The origins of the ‘Rule of 20’ are shrouded in mystery, but the legendary US fund manager Peter Lynch is thought to have been an active proponent when he was managing Fidelity’s Magellan fund with such distinction from 1977 to 1990.

Lynch, also well-known for his assertion that the acronym IPO stood for ‘It’s Probably Overpriced’, argued that a fair multiple, or price, for a stock was 20 minus the rate of inflation.

For example, if a stock or index was trading on 11 times earnings and inflation was 2%, then the theory would be that there could be some value to be had. Conversely, a market or company that was trading on 18 times earnings when inflation was 8% was seen as overvalued.

Investors could then debate whether it was best to use historic or forward (forecast) earnings, especially given the notorious unreliability of analysts’ forecasts, at least for cyclical and economically-sensitive industries.

NUMBER CRUNCH

The current rate of inflation in the US is 8.3%, according to the US Bureau of Labor Statistics. Applying the Rule of 20 means a fair price to earnings multiple for the US equity market is      11.7 times.

Oh, dear. The S&P 500 index stands, at the time of writing, at 3,901 and Standard & Poor’s analysis is looking for earnings per share of $210 for 2022. That implies a PE of 18.5 times, to suggest the US equity market is way, way overvalued – by as much as 35% to 40%, even assuming that $210 earnings forecast is any good.

The situation looks a little less black if 2023 forecasts are used. S&P expects $240 in earnings next year, to put the S&P index on 16.3 times forward earnings. That is still too high by some 30%, unless earnings forecasts start to rattle higher very quickly, or inflation starts to tumble. The bad news is earnings forecasts are leaking lower in the US right now, not moving higher.

In the UK, the prevailing rate of inflation is 9.9%. That implies the FTSE 100 should trade on 10.1 times forward earnings. For 2022, the FTSE 100’s £2 trillion market cap and 2022 consensus earnings forecasts for a net profit of £192 billion put the index on just 11.3 times forward earnings.

For 2023, analysts’ aggregate net profit estimate for the FTSE 100 stand at £200 billion, to put the UK’s benchmark index pretty much at fair value – again unless earnings estimates rise, or inflation falls. Investors must decide for themselves whether either scenario is likely and therefore whether UK equities represent good value or not.

INFLATIONARY PRESSURE

The reliability of, and volatility in, earnings forecasts again explains why this is more of an art than a science. If earnings boom, then US and UK equities may be cheaper than thought. A deep recession could mean that earnings collapse.

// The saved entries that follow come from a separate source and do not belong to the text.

(** * SwapLiT indexer and router: routing engine, event indexer, AMM quotes

    Shallow embedding of
    - the Express server [src/Ethereum/Indexer/src/server.ts] (routing
      endpoints and their helpers),
    - the event indexer (PairCreated and Swap handlers) together with the
      Prisma migration that declares the unique address indexes,
    - the Solidity views [AMM.getQuantityOut] and
      [AMMRouter.getAmountsOut].

    Conventions.  Token and pool addresses are [string]s, as the
    TypeScript code has them.  A JS [Map] that is only read with
    [get]/[has] is a [gmap]; a [Map] whose iteration order is observed is
    an association list.  [bigint] and [uint256] values are [Z]; Solidity
    checked arithmetic returns [None] where the EVM reverts.  A thrown JS
    exception or a rejected promise is [None] or an explicit error
    outcome.  JS numbers are modelled by the integers they denote; the
    rounding of doubles above 2^53 is not modelled.  Timestamps
    ([createdAt]) are left out of the rows. *)

From Stdlib Require Import ZArith Lia Ascii.
From stdpp Require Import gmap strings list pretty.

Local Open Scope Z_scope.

(** ** JavaScript primitives the sources rely on *)

Module Js.

(** [x.toString()] for a bigint [x]: its decimal numeral. *)
Definition bigint_toString (x : Z) : string := pretty x.

(** [a || b] on strings: the empty string is the only falsy string. *)
Definition or_string (a b : string) : string :=
  if decide (a = "") then b else a.

(** [x || d] on numbers: [NaN] (here [None]) and [0] are falsy. *)
Definition or_number (x : option Z) (d : Z) : Z :=
  match x with
  | Some n => if decide (n = 0) then d else n
  | None => d
  end.

(** White space skipped by [parseInt]: TAB, LF, VT, FF, CR and SPACE
    (the ASCII part of [StrWhiteSpaceChar]). *)
Definition is_whitespace (c : Ascii.ascii) : bool :=
  let n := Ascii.nat_of_ascii c in
  bool_decide (n = 9 ∨ n = 10 ∨ n = 11 ∨ n = 12 ∨ n = 13 ∨ n = 32)%nat.

Fixpoint trim_start (s : string) : string :=
  match s with
  | String c s' => if is_whitespace c then trim_start s' else s
  | EmptyString => EmptyString
  end.

(** Value of [c] as a digit in [radix], if it is one. *)
Definition digit_of (radix : Z) (c : Ascii.ascii) : option Z :=
  let n := Z.of_nat (Ascii.nat_of_ascii c) in
  let v :=
    if bool_decide (48 ≤ n ≤ 57) then Some (n - 48)
    else if bool_decide (97 ≤ n ≤ 122) then Some (n - 87)
    else if bool_decide (65 ≤ n ≤ 90) then Some (n - 55)
    else None in
  match v with
  | Some d => if bool_decide (d < radix) then Some d else None
  | None => None
  end.

(** Longest prefix of radix-[radix] digits, as a number; [acc] is [None]
    until the first digit has been read. *)
Fixpoint parse_digits (radix : Z) (acc : option Z) (s : string) : option Z :=
  match s with
  | String c s' =>
      match digit_of radix c with
      | Some d => parse_digits radix (Some (default 0 acc * radix + d)) s'
      | None => acc
      end
  | EmptyString => acc
  end.

Definition strip_sign (s : string) : Z * string :=
  match s with
  | String "-"%char r => (-1, r)
  | String "+"%char r => (1, r)
  | _ => (1, s)
  end.

Definition strip_hex_prefix (s : string) : Z * string :=
  match s with
  | String "0"%char (String "x"%char r) => (16, r)
  | String "0"%char (String "X"%char r) => (16, r)
  | _ => (10, s)
  end.

(** [parseInt(s)] with no radix argument; [None] is [NaN]. *)
Definition parseInt (s : string) : option Z :=
  let '(sign, s1) := strip_sign (trim_start s) in
  let '(radix, s2) := strip_hex_prefix s1 in
  (λ n, sign * n) <$> parse_digits radix None s2.

Fixpoint all_decimal (s : string) : bool :=
  match s with
  | String c s' => bool_decide (is_Some (digit_of 10 c)) && all_decimal s'
  | EmptyString => true
  end.

(** [Number(s)] on the strings the indexer and the examples use: the
    empty string (which is 0) and an optional sign followed by decimal
    digits.  Every other string is mapped to [None] ([NaN]); the other
    numeric literal forms of JS do not occur in the stored amounts. *)
Definition Number (s : string) : option Z :=
  if decide (s = "") then Some 0
  else
    let '(sign, digits) := strip_sign s in
    if all_decimal digits
    then (λ n, sign * n) <$> parse_digits 10 None digits
    else None.

(** [x + y] on numbers, with [NaN] absorbing. *)
Definition add_number (x y : option Z) : option Z :=
  match x, y with
  | Some a, Some b => Some (a + b)
  | _, _ => None
  end.

End Js.

(** ** Rows of the relational store (Prisma migration) *)

Module Schema.

Record Token := {
  tok_id : Z;
  tok_address : string;
  tok_symbol : string;
  tok_name : option string;
  tok_decimals : Z
}.

Record Pool := {
  pool_id : Z;
  pool_address : string;
  pool_tokenAId : Z;
  pool_tokenBId : Z
}.

Record Liquidity := {
  liq_id : Z;
  liq_poolId : Z;
  liq_provider : string;
  liq_amountA : string;
  liq_amountB : string
}.

Record Swap := {
  swap_id : Z;
  swap_poolId : Z;
  swap_trader : string;
  swap_amountIn : string;
  swap_amountOut : string;
  swap_tokenIn : string;
  swap_tokenOut : string
}.

(** A pool row as [findMany({ include: { tokenA: true, tokenB: true } })]
    returns it. *)
Record PoolWithTokens := {
  pw_pool : Pool;
  pw_tokenA : Token;
  pw_tokenB : Token
}.

End Schema.

Import Schema.

(** ** Token graph, path enumeration and route evaluation
    (helper functions of [server.ts]) *)

Module Routing.

(** A path is the array of token addresses the BFS queue carries. *)
Abbreviation Path := (list string).

(** [Map<string, string[]>]: token address to adjacency array. *)
Abbreviation Graph := (gmap string (list string)).

(** [pool.tokenA.address] and [pool.tokenB.address]. *)
Definition tokenA_address (pool : PoolWithTokens) : string :=
  tok_address (pw_tokenA pool).
Definition tokenB_address (pool : PoolWithTokens) : string :=
  tok_address (pw_tokenB pool).

(** [if (!graph.has(t)) graph.set(t, [])] *)
Definition graph_ensure (t : string) (g : Graph) : Graph :=
  match g !! t with
  | Some _ => g
  | None => <[t := []]> g
  end.

(** [graph.get(t).push(n)]: the array stored under [t] is extended in
    place.  The key is always present when this runs, because
    [graph_ensure] ran just before. *)
Definition graph_push (t n : string) (g : Graph) : Graph :=
  alter (λ l, l ++ [n]) t g.

(** Body of the [for (const pool of pools)] loop of [buildTokenGraph]. *)
Definition graph_add_pool (g : Graph) (pool : PoolWithTokens) : Graph :=
  let tokenA := tokenA_address pool in
  let tokenB := tokenB_address pool in
  graph_push tokenB tokenA
    (graph_push tokenA tokenB
       (graph_ensure tokenB (graph_ensure tokenA g))).

Definition buildTokenGraph (pools : list PoolWithTokens) : Graph :=
  foldl graph_add_pool ∅ pools.

(** [graph.get(currentNode) || []], where [currentNode] is the last
    element of the current path ([undefined] for an empty array, which
    no key of the map equals). *)
Definition neighbors_of (g : Graph) (currentPath : Path) : list string :=
  match last currentPath with
  | Some currentNode => default [] (g !! currentNode)
  | None => []
  end.

(** [currentPath.join(',')] *)
Definition pathKey (currentPath : Path) : string :=
  String.concat "," currentPath.

(** The three mutable locals of [findAllPathsBFS]. *)
Record bfs_state := {
  queue : list Path;
  visited : gset string;
  paths : list Path
}.

(** One round of the [while] loop after [queue.shift()] returned
    [currentPath]; [st] holds the queue that is left. *)
Definition bfs_iter (g : Graph) (stop : string) (maxDepth : Z)
    (currentPath : Path) (st : bfs_state) : bfs_state :=
  if bool_decide (maxDepth + 1 < Z.of_nat (length currentPath)) then st
  else if bool_decide (last currentPath = Some stop)
          && bool_decide (1 < length currentPath)%nat then
    {| queue := queue st; visited := visited st;
       paths := paths st ++ [currentPath] |}
  else if bool_decide (pathKey currentPath ∈ visited st) then st
  else
    {| queue := queue st ++
         ((λ neighbor, currentPath ++ [neighbor]) <$>
            filter (λ neighbor, neighbor ∉ currentPath)
              (neighbors_of g currentPath));
       visited := {[pathKey currentPath]} ∪ visited st;
       paths := paths st |}.

(** The [while (queue.length > 0)] loop, with a bound on the number of
    rounds; [None] means the bound was reached before the queue
    emptied. *)
Fixpoint bfs_loop (fuel : nat) (g : Graph) (stop : string) (maxDepth : Z)
    (st : bfs_state) : option (list Path) :=
  match queue st with
  | [] => Some (paths st)
  | currentPath :: rest =>
      match fuel with
      | O => None
      | S fuel' =>
          bfs_loop fuel' g stop maxDepth
            (bfs_iter g stop maxDepth currentPath
               {| queue := rest; visited := visited st; paths := paths st |})
      end
  end.

(** Largest adjacency array of the graph. *)
Definition max_degree (g : Graph) : nat :=
  max_list (length <$> (map_to_list g).*2).

(** Size bound of the search tree below a path that may still grow by
    [k] tokens, when no node has more than [d] neighbours. *)
Fixpoint tree_bound (d k : nat) : nat :=
  match k with
  | O => 1
  | S k' => 1 + d * tree_bound d k'
  end.

(** Number of loop rounds that always suffices (see
    [bfs_loop_enough_fuel]). *)
Definition bfs_fuel (g : Graph) (maxDepth : Z) : nat :=
  tree_bound (max_degree g) (Z.to_nat (maxDepth + 1)).

Definition bfs_init (start : string) : bfs_state :=
  {| queue := [[start]]; visited := ∅; paths := [] |}.

(** [findAllPathsBFS(graph, start, end, maxDepth)].  The loop is run
    for [bfs_fuel] rounds, which is always enough for the queue to
    empty ([findAllPathsBFS_run] below), so the default is never used. *)
Definition findAllPathsBFS (g : Graph) (start stop : string) (maxDepth : Z)
    : list Path :=
  default [] (bfs_loop (bfs_fuel g maxDepth) g stop maxDepth (bfs_init start)).

(** One element of the array [findAllPaths] returns. *)
Record PathSummary := {
  ps_path : Path;
  ps_hops : Z;
  ps_tokens : Z
}.

(** [findAllPaths(tokenA, tokenB, maxHops)], given the rows that
    [prisma.pool.findMany] returned. *)
Definition findAllPaths (pools : list PoolWithTokens) (tokenA tokenB : string)
    (maxHops : Z) : list PathSummary :=
  let graph := buildTokenGraph pools in
  let allPaths := findAllPathsBFS graph tokenA tokenB maxHops in
  (λ path, {| ps_path := path;
              ps_hops := Z.of_nat (length path) - 1;
              ps_tokens := Z.of_nat (length path) |}) <$> allPaths.

(** [estimateMultiHopGas(path, amountIn)]: only [path.length] is read.
    The arithmetic in its [try] block cannot throw, so the fallback of
    the [catch] block is never returned. *)
Definition estimateMultiHopGas {A} (path : list A) : Z :=
  let baseGas := 60000 in
  let gasPerHop := 120000 in
  let hops := Z.of_nat (length path) - 1 in
  baseGas + gasPerHop * hops.

(** One entry of [paths.allPaths], and the shape of [paths.direct] and
    [paths.optimal].  [expectedOutput] and [gasEstimate] are the numbers
    whose decimal strings the code stores. *)
Record Route := {
  path : Path;
  expectedOutput : Z;
  hops : Z;
  gasEstimate : Z
}.

(** The object [findOptimalPath] returns ([gasEstimates] is always the
    empty object and is left out). *)
Record RoutingResult := {
  direct : option Route;
  optimal : option Route;
  allPaths : list Route
}.

(** Locals of the evaluation loop of [findOptimalPath]. *)
Record eval_state := {
  bestPath : option Path;
  bestOutput : Z;
  ev_direct : option Route;
  ev_allPaths : list Route
}.

(** [router.getAmountsOut(testAmount, path)] as seen from the server:
    the array of hop amounts, or [None] when the call throws. *)
Definition Router := string → Path → option (list Z).

(** Body of [for (const path of allPaths)].  A throwing quote, or an
    empty [amounts] array (whose last element is [undefined]), lands in
    the [catch] and leaves the state as it was.  [output > bestOutput]
    compares the bigint with the decimal string numerically. *)
Definition eval_path (router : Router) (testAmount : string)
    (st : eval_state) (p : Path) : eval_state :=
  match router testAmount p with
  | None => st
  | Some amounts =>
      match last amounts with
      | None => st
      | Some output =>
          let entry := {| path := p; expectedOutput := output;
                          hops := Z.of_nat (length p) - 1;
                          gasEstimate := estimateMultiHopGas p |} in
          let better := bool_decide (bestOutput st < output) in
          {| bestPath := if better then Some p else bestPath st;
             bestOutput := if better then output else bestOutput st;
             ev_direct :=
               if bool_decide (length p = 2%nat)
               then Some {| path := p; expectedOutput := output; hops := 1;
                            gasEstimate := estimateMultiHopGas p |}
               else ev_direct st;
             ev_allPaths := ev_allPaths st ++ [entry] |}
      end
  end.

Definition eval_init : eval_state :=
  {| bestPath := None; bestOutput := 0; ev_direct := None; ev_allPaths := [] |}.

Nor can the ‘Rule of 20’ be seen as a clinical market timing tool. It suggested that US equities were overvalued from late 1997 but it took investors two (frenzied) years to get the message and the rule has been warning of danger since early 2020.

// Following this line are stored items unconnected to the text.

(** On a message that satisfies the strict well-formedness, exactly one
    guard answers [true]. *)
Lemma guards_exclusive (m : Msg) :
  well_formed_nonempty_id m -> exists v, variants_of m = [v].
Proof.
  intros [[Hiff Hone] Hn Ht].
  destruct m as [c r fc tc id n].
  unfold carries_call, exactly_one_call, has_function_call,
    has_tool_calls in *.
  unfold variants_of, is_variant, Msg.isSystem, Msg.isUser,
    Msg.isAssistant, Msg.isFuncCall, Msg.isFuncResult, Msg.isToolCall,
    Msg.isToolResult.
  simpl in *.
  destruct r; simpl.
  - eexists; reflexivity.
  - eexists; reflexivity.
  - destruct c, fc, tc; simpl in *;
      first [ absurd_invariant Hiff Hone | eexists; reflexivity ].
  - destruct n; simpl; [ eexists; reflexivity | ].
    exfalso. apply Hn; reflexivity.
  - rewrite (Ht eq_refl). eexists; reflexivity.
Qed.

End GuardFacts.

Section MsgFacts.

Variable cleanStringForModel : string -> string.
Variable Jsonifiable : Type.
Variable stringifyForModel : Jsonifiable -> string.

Local Abbreviation narrowResponseMessage :=
  (Msg.narrowResponseMessage cleanStringForModel).
Local Abbreviation system := (Msg.system cleanStringForModel).
Local Abbreviation user := (Msg.user cleanStringForModel).
Local Abbreviation assistant := (Msg.assistant cleanStringForModel).

(** What the guards say about the three messages [narrowResponseMessage]
    can build. *)
Lemma variants_of_toolCall tcs :
  variants_of (Msg.toolCall tcs None) = [ToolCall].
Proof. reflexivity. Qed.

Lemma variants_of_funcCall fc :
  variants_of (Msg.funcCall fc None) = [FuncCall].
Proof. reflexivity. Qed.

Lemma variants_of_assistant s o :
  variants_of (assistant s o) = [Assistant].
Proof. reflexivity. Qed.

(** C1. [narrowResponseMessage] tries its tests in order and the first
    that holds decides: null content with [tool_calls] gives the ToolCall
    message (whatever [function_call] is); otherwise null content with
    [function_call] gives the FuncCall message; otherwise non-null content
    gives the Assistant message. Each result is accepted by the guard of
    its variant and by no other. *)
Theorem narrowResponseMessage_first_match (msg : Msg) :
  (forall tcs,
      content msg = None -> tool_calls msg = Some tcs ->
      narrowResponseMessage msg = quiet (Return (Msg.toolCall tcs None))
      /\ variants_of (Msg.toolCall tcs None) = [ToolCall])
  /\ (forall fc,
      content msg = None -> tool_calls msg = None ->
      function_call msg = Some fc ->
      narrowResponseMessage msg = quiet (Return (Msg.funcCall fc None))
      /\ variants_of (Msg.funcCall fc None) = [FuncCall])
  /\ (forall c,
      content msg = Some c ->
      narrowResponseMessage msg = quiet (Return (assistant c None))
      /\ variants_of (assistant c None) = [Assistant]).
Proof.
  unfold Msg.narrowResponseMessage.
  split; [ | split ].
  - intros tcs Hc Ht. rewrite Hc, Ht. split; reflexivity.
  - intros fc Hc Ht Hf. rewrite Hc, Ht, Hf. split; reflexivity.
  - intros c Hc. rewrite Hc.
    destruct (tool_calls msg), (function_call msg); split; reflexivity.
Qed.

(** C2, as the code has it. A message with null content and neither call
    field makes [narrowResponseMessage] log the message and throw a plain
    [Error] with the text "Invalid message". The error is not a
    [RetryableError]; it is of the generic class, not of a class of its
    own. The call never returns, so no Assistant message (or any other)
    comes out of it. *)
Theorem narrowResponseMessage_invalid (msg : Msg) :
  content msg = None ->
  function_call msg = None ->
  tool_calls msg = None ->
  let e := Errors.new Errors.Error "Invalid message" in
  narrowResponseMessage msg =
    {| console := [console_log "Invalid message" msg];
       completion := Throw e |}
  /\ Errors.instanceof e Errors.RetryableError = false
  /\ Errors.constructor e = Errors.Error
  /\ (forall r, completion (narrowResponseMessage msg) <> Return r).
Proof.
  intros Hc Hf Ht e. unfold Msg.narrowResponseMessage.
  rewrite Hc, Hf, Ht. simpl.
  repeat split. intros r H. discriminate H.
Qed.

(** C3, on the strict well-formedness. If [content] is null exactly when
    the message carries a call field, a call message has one call field
    only, a function message has a [name] and a tool message has a
    non-empty [tool_call_id], then exactly one of the seven guards
    [isSystem], [isUser], [isAssistant], [isFuncCall], [isFuncResult],
    [isToolCall], [isToolResult] answers [true]. The guards are total
    functions to [bool] and touch no state. *)
Theorem guards_mutually_exclusive (m : Msg) :
  well_formed_nonempty_id m ->
  exists v, variants_of m = [v]
            /\ is_variant v m = true
            /\ forall w, is_variant w m = true -> w = v.
Proof.
  intros Hwf. destruct (guards_exclusive Hwf) as [v Hv].
  exists v. split; [ exact Hv | ].
  assert (Hin : forall w, is_variant w m = true <-> In w [v]).
  { intros w. rewrite <- Hv. unfold variants_of. rewrite filter_In.
    split; [ intros H; split; [ destruct w; simpl; tauto | exact H ]
           | intros [_ H]; exact H ]. }
  split.
  - apply Hin. left. reflexivity.
  - intros w Hw. apply Hin in Hw. destruct Hw as [Hw | []].
    symmetry. exact Hw.
Qed.

(** C4, on the strict well-formedness. [narrow] returns on every such
    message, it returns the message itself, and the guards put that
    message in exactly one of the seven variants. *)
Theorem narrow_total (m : Msg) :
  well_formed_nonempty_id m ->
  Msg.narrow m = Return m
  /\ exists v, variants_of m = [v].
Proof.
  intros Hwf. destruct (guards_exclusive Hwf) as [v Hv]. split.
  - apply narrow_accepts with (v := v). rewrite Hv. left. reflexivity.
  - exists v. exact Hv.
Qed.

Ltac unfold_invariant :=
  unfold content_invariant, carries_call, exactly_one_call,
    has_function_call, has_tool_calls; simpl.

Ltac invariant_fails H :=
  destruct H as [Hiff Hone];
  first [ discriminate (Hone eq_refl)
        | discriminate (proj1 Hiff eq_refl)
        | discriminate (proj2 Hiff eq_refl) ].

Ltac invariant_holds :=
  split; [ split; intros; congruence | intros; congruence ].

(** C5, with the call fields the options may bring. A message built by
    [Msg.system], [Msg.user], [Msg.assistant] or [Msg.funcResult] always
    satisfies the invariant of the data model: its [content] is null if and
    only if it carries [function_call] or [tool_calls], and a message that
    carries a call has exactly one of the two. A message built by
    [Msg.funcCall], [Msg.toolCall] or [Msg.toolResult] satisfies it exactly
    when the options bring no call field beside the helper's own: no
    [tool_calls] for [funcCall], no [function_call] for [toolCall], neither
    for [toolResult]. So it does when the options are left out or have the
    declared [name] key only. *)
Theorem constructed_content_invariant :
  (forall s o, content_invariant (system s o))
  /\ (forall s o, content_invariant (user s o))
  /\ (forall s o, content_invariant (assistant s o))
  /\ (forall j n, content_invariant (Msg.funcResult stringifyForModel j n))
  /\ (forall fc o,
        content_invariant (Msg.funcCall fc o)
        <-> Opts.tool_calls (Msg.spread_opts o) = None)
  /\ (forall tcs o,
        content_invariant (Msg.toolCall tcs o)
        <-> Opts.function_call (Msg.spread_opts o) = None)
  /\ (forall j id o,
        content_invariant (Msg.toolResult stringifyForModel j id o)
        <-> Opts.function_call (Msg.spread_opts o) = None
            /\ Opts.tool_calls (Msg.spread_opts o) = None)
  /\ (forall fc tcs j id o,
        o = None \/ (exists n, o = Some (Opts.named n)) ->
        content_invariant (Msg.funcCall fc o)
        /\ content_invariant (Msg.toolCall tcs o)
        /\ content_invariant (Msg.toolResult stringifyForModel j id o)).
Proof.
  split; [ intros s o; unfold_invariant; invariant_holds | ].
  split; [ intros s o; unfold_invariant; invariant_holds | ].
  split; [ intros s o; unfold_invariant; invariant_holds | ].
  split; [ intros j n; unfold_invariant; invariant_holds | ].
  split; [ | split; [ | split ] ].
  - intros fc o. destruct o as [[n r c f [tc | ] id] | ]; unfold_invariant;
      (split; [ intros H; first [ reflexivity | invariant_fails H ]
              | intros H; first [ discriminate H | invariant_holds ] ]).
  - intros tcs o. destruct o as [[n r c [f | ] tc id] | ]; unfold_invariant;
      (split; [ intros H; first [ reflexivity | invariant_fails H ]
              | intros H; first [ discriminate H | invariant_holds ] ]).
  - intros j id o.
    destruct o as [[n r c [f | ] [tc | ] i] | ]; unfold_invariant;
      (split; [ intros H; first [ split; reflexivity | invariant_fails H ]
              | intros [H1 H2];
                first [ discriminate H1 | discriminate H2
                      | invariant_holds ] ]).
  - intros fc tcs j id o [-> | [n ->]]; unfold_invariant;
      (split; [ invariant_holds | split; invariant_holds ]).
Qed.

(** C6. [Msg.system], [Msg.user] and [Msg.assistant] clean the content by
    default, that is without options or with options that leave
    [cleanContent] out, and with [cleanContent: true]; with
    [cleanContent: false] the content of the message is the input string
    itself, character for character. *)
Theorem text_helpers_cleanContent (s : string) :
  (content (system s None) = Some (cleanStringForModel s)
   /\ content (user s None) = Some (cleanStringForModel s)
   /\ content (assistant s None) = Some (cleanStringForModel s))
  /\ (forall o,
      TextOpts.cleanContent o = None ->
      content (system s (Some o)) = Some (cleanStringForModel s)
      /\ content (user s (Some o)) = Some (cleanStringForModel s)
      /\ content (assistant s (Some o)) = Some (cleanStringForModel s))
  /\ (forall o,
      TextOpts.cleanContent o = Some true ->
      content (system s (Some o)) = Some (cleanStringForModel s)
      /\ content (user s (Some o)) = Some (cleanStringForModel s)
      /\ content (assistant s (Some o)) = Some (cleanStringForModel s))
  /\ (forall o,
      TextOpts.cleanContent o = Some false ->
      content (system s (Some o)) = Some s
      /\ content (user s (Some o)) = Some s
      /\ content (assistant s (Some o)) = Some s).
Proof.
  split; [ | split; [ | split ] ].
  - repeat split.
  - intros o Ho. simpl. unfold Msg.text_cleanContent. rewrite Ho.
    repeat split.
  - intros o Ho. simpl. unfold Msg.text_cleanContent. rewrite Ho.
    repeat split.
  - intros o Ho. simpl. unfold Msg.text_cleanContent. rewrite Ho.
    repeat split.
Qed.

(** C8. On a response with non-null content [c], [narrowResponseMessage]
    returns [Msg.assistant c] built without options, so with the default
    cleaning: the content of the result is [cleanStringForModel c], not
    [c] itself, and it differs from the content of the response whenever
    cleaning changes [c]. *)
Theorem narrowResponseMessage_cleans_content (msg : Msg) (c : string) :
  content msg = Some c ->
  exists r,
    completion (narrowResponseMessage msg) = Return r
    /\ r = assistant c None
    /\ content r = Some (cleanStringForModel c)
    /\ (cleanStringForModel c <> c -> content r <> content msg).
Proof.
  intros Hc. exists (assistant c None).
  unfold Msg.narrowResponseMessage. rewrite Hc.
  destruct (tool_calls msg), (function_call msg); simpl;
    (repeat split; intros Hneq Heq; apply Hneq; congruence).
Qed.

(** C9. On a response with null content, the call payload goes through
    unchanged: the ToolCall result has the [tool_calls] of the response,
    and, when [tool_calls] is missing, the FuncCall result has its
    [function_call]. In both cases the result has no [name], whatever the
    [name] of the response was. *)
Theorem narrowResponseMessage_keeps_call_payload (msg : Msg) :
  content msg = None ->
  (forall tcs,
      tool_calls msg = Some tcs ->
      exists r,
        completion (narrowResponseMessage msg) = Return r
        /\ Msg.isToolCall r = true
        /\ tool_calls r = tool_calls msg
        /\ name r = None)
  /\ (forall fc,
      tool_calls msg = None ->
      function_call msg = Some fc ->
      exists r,
        completion (narrowResponseMessage msg) = Return r
        /\ Msg.isFuncCall r = true
        /\ function_call r = function_call msg
        /\ name r = None).
Proof.
  intros Hc. unfold Msg.narrowResponseMessage. rewrite Hc. split.
  - intros tcs Ht. rewrite Ht. eexists. repeat split.
  - intros fc Ht Hf. rewrite Ht, Hf. eexists. repeat split.
Qed.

However, the methodology does at least permit the investor to factor inflation into their thinking. It will also help them to understand why rampant inflation had such a devastating impact upon share price performance in the 1970s, when equities were viciously derated, and why disinflation proved such a powerful driver of stock market gains in the disinflationary 1980s, 1990s and 2010s.